** DESCRIPTION OF THE TASK **
What you return should be the lines of the data containing "away", each in full.

★ ★ ★

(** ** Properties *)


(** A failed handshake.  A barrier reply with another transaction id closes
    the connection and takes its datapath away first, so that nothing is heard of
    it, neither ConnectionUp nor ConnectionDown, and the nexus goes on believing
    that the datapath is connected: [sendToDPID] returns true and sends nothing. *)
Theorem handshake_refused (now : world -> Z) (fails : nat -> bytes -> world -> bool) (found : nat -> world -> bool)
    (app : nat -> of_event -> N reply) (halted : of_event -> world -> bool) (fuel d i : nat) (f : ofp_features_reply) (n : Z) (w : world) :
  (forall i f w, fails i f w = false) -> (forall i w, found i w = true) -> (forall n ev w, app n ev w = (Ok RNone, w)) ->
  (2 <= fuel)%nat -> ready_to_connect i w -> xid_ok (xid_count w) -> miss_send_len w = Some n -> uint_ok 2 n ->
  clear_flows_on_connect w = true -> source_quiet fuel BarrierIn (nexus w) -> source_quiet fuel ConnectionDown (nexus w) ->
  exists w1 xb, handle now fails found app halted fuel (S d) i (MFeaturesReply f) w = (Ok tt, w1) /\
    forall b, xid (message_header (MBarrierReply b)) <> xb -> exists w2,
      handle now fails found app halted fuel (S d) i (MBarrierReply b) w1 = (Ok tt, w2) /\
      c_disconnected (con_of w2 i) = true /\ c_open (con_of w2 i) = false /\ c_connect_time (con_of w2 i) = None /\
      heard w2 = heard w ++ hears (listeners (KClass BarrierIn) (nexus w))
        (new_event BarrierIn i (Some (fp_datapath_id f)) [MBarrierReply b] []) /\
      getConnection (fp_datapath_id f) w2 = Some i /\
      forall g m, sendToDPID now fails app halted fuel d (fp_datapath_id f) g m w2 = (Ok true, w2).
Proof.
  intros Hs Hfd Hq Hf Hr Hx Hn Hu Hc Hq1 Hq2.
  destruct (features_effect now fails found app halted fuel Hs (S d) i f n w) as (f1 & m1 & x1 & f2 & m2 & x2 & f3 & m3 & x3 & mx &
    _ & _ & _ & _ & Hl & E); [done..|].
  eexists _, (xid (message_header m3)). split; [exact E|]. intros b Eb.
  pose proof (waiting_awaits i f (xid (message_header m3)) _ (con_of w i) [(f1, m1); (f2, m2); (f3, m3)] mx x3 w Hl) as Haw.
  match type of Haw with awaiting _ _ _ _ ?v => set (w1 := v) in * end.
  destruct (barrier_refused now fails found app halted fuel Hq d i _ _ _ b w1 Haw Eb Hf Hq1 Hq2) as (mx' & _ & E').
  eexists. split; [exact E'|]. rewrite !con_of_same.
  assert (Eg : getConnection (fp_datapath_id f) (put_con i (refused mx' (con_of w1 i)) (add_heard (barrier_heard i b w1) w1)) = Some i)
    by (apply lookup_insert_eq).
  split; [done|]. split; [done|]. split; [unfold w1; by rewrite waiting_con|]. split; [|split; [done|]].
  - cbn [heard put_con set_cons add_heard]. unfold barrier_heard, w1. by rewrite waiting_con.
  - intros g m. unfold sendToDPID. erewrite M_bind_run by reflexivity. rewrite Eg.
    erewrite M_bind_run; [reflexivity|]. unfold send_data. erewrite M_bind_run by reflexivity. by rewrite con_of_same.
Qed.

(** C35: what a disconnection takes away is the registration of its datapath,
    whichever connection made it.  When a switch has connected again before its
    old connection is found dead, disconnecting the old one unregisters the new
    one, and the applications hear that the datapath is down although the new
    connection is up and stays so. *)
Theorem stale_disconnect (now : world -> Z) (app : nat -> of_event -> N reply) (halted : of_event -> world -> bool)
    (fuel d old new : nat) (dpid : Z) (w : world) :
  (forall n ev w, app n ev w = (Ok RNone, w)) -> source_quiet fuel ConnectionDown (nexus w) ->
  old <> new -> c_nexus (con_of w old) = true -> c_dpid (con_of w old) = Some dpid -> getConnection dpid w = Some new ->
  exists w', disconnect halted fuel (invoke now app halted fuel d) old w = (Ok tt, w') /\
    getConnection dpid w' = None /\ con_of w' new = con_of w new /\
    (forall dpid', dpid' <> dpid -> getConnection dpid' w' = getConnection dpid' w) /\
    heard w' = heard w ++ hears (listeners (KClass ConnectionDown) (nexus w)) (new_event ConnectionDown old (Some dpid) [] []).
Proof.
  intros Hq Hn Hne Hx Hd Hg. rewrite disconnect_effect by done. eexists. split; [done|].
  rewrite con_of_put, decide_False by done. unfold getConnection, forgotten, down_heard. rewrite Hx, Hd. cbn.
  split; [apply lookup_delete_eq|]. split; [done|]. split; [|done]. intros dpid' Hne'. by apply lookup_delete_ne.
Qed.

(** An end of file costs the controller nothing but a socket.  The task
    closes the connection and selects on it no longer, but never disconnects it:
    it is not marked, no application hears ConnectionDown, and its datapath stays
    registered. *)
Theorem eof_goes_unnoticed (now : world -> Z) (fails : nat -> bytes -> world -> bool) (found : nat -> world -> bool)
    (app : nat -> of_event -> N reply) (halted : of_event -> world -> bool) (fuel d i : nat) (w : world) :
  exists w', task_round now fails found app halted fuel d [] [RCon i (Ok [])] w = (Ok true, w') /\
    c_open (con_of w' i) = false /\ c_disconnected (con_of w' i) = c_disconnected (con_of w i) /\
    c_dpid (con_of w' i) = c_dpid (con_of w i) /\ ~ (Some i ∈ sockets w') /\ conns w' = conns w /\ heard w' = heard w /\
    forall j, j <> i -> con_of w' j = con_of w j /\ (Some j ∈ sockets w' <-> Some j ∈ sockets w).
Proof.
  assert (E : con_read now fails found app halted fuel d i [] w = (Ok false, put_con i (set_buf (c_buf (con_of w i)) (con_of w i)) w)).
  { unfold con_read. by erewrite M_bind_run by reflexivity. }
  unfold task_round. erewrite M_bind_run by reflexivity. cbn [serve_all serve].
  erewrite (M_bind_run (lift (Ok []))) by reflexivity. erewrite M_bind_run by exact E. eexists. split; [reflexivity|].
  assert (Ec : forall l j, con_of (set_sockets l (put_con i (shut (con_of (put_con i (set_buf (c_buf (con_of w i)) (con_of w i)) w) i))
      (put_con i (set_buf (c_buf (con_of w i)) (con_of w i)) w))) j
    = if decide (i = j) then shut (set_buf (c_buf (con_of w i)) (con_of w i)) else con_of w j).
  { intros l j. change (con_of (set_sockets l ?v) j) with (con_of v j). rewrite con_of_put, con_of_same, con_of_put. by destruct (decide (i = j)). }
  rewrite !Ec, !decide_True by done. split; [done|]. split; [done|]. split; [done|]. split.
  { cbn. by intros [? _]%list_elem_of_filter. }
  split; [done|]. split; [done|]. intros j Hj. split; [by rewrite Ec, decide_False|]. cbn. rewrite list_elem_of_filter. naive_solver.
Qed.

★ ★ ★

** RESULT **
    the connection and takes its datapath away first, so that nothing is heard of
(** C35: what a disconnection takes away is the registration of its datapath,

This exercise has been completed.